Data to use:
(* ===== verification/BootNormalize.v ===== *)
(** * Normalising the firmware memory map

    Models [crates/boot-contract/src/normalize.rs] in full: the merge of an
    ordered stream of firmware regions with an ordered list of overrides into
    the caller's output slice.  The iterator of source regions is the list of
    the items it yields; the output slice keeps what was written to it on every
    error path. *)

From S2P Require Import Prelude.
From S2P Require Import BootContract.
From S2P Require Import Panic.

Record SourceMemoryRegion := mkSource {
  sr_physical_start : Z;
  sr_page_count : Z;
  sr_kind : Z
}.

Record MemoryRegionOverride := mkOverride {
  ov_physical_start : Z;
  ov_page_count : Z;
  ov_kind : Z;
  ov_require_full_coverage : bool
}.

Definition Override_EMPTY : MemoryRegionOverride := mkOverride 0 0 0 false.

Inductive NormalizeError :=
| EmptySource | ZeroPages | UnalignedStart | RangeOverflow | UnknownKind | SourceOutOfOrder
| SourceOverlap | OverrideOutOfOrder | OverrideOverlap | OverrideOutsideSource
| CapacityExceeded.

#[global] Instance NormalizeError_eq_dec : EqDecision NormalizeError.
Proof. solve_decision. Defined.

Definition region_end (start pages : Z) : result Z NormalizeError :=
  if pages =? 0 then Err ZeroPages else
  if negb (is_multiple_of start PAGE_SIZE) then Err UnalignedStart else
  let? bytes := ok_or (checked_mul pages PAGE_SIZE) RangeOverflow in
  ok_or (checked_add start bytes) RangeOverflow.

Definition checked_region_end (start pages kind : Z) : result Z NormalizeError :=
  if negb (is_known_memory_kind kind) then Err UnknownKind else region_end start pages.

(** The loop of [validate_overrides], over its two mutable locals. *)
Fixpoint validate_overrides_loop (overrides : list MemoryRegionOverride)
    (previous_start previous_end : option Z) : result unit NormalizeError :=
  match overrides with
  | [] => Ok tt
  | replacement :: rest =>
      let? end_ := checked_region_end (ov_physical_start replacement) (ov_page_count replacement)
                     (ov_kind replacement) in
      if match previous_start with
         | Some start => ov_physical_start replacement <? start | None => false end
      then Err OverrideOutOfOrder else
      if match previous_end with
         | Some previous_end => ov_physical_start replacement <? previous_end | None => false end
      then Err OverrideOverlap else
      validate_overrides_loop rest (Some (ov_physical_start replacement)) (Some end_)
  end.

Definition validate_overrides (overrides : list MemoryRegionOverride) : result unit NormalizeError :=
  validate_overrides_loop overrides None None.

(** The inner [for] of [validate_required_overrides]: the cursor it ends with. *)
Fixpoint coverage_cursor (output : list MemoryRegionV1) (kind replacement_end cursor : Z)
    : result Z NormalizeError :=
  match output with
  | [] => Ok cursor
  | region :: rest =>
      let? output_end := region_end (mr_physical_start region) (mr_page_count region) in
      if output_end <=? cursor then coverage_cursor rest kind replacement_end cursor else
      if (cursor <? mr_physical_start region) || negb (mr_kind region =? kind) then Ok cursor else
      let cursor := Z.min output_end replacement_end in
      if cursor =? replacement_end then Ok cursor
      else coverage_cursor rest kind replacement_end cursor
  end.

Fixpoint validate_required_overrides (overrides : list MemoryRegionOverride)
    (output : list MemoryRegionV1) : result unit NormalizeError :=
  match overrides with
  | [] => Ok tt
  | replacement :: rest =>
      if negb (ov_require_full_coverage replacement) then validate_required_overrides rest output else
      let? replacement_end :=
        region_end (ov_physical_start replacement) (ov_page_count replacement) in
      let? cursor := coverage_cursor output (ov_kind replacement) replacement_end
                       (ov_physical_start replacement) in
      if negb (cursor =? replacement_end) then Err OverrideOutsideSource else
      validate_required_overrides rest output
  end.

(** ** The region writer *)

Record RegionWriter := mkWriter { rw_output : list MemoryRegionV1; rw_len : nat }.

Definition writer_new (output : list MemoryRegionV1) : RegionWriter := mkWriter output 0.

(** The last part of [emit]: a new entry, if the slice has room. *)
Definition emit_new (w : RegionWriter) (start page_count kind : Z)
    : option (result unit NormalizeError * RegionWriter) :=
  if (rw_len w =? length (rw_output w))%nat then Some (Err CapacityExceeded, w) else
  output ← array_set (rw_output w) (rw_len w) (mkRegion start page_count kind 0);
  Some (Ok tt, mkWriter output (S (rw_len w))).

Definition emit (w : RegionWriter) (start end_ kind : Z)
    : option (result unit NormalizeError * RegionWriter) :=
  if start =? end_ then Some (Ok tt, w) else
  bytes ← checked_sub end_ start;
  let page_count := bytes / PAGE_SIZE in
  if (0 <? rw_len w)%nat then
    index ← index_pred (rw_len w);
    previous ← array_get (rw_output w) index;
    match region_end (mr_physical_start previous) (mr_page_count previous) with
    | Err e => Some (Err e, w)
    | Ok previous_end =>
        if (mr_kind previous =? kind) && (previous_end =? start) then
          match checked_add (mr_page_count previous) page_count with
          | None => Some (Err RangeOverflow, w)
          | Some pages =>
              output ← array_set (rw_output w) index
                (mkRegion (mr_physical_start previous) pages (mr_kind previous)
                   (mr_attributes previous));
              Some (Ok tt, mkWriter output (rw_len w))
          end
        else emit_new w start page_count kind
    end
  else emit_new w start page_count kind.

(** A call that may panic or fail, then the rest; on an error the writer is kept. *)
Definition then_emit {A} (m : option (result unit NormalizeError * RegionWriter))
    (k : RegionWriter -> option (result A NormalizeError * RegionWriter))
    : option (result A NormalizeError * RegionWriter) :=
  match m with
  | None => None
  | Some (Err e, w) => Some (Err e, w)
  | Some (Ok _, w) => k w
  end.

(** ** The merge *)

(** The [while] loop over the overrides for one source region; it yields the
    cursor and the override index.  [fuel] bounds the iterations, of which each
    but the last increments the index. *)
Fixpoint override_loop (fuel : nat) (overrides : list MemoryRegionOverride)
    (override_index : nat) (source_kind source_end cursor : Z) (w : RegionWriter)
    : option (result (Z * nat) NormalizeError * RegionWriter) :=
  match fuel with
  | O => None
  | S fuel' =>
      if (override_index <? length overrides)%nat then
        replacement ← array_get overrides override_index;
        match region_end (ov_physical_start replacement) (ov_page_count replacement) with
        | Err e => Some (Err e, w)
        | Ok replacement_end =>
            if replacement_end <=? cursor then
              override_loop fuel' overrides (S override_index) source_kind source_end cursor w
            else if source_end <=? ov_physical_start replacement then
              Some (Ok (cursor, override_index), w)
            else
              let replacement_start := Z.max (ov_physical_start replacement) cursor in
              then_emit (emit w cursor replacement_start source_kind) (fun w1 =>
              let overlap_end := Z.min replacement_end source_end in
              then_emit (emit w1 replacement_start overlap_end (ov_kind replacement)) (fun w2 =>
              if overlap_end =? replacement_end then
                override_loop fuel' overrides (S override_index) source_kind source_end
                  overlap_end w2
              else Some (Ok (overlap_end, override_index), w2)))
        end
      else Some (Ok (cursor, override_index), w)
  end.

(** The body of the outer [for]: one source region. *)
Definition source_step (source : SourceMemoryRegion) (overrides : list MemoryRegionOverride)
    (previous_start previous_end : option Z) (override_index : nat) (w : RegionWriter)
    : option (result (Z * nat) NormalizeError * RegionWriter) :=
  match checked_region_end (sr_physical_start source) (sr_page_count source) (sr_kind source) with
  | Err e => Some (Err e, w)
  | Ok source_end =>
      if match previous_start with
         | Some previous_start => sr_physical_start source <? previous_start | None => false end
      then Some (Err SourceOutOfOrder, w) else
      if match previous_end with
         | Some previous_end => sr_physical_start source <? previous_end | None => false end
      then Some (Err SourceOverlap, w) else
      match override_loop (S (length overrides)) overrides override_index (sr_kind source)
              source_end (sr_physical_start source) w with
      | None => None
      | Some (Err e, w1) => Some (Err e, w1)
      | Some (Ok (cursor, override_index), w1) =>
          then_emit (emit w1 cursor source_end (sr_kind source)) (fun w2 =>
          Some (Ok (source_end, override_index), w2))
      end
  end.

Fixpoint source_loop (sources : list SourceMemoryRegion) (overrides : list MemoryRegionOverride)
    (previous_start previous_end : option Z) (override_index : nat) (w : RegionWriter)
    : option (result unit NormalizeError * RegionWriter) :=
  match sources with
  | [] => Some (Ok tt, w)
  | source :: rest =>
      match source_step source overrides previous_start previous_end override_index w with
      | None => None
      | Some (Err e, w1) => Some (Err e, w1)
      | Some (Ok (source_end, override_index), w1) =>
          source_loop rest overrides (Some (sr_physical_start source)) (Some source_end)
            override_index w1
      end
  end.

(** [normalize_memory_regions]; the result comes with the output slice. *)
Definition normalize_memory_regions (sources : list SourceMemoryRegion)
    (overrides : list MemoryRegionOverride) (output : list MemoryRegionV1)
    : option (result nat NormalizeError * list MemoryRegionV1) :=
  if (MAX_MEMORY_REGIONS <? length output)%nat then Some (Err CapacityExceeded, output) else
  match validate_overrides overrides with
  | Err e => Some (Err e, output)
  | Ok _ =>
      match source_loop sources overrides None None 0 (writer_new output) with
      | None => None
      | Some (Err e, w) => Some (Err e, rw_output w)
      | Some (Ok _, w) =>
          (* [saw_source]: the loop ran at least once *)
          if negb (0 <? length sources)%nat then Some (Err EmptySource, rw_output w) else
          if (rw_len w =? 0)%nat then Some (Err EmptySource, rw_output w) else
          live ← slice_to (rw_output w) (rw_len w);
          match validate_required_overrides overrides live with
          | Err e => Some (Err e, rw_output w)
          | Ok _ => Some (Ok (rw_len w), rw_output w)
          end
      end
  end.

Directions for this task: Please copy, exactly and with nothing else, the lines above beginning at the line that has "if (0 <? rw_len w)%nat then" and ending with the line that has "Ok previous_end =>".

Response to the task:
  if (0 <? rw_len w)%nat then
    index ← index_pred (rw_len w);
    previous ← array_get (rw_output w) index;
    match region_end (mr_physical_start previous) (mr_page_count previous) with
    | Err e => Some (Err e, w)
    | Ok previous_end =>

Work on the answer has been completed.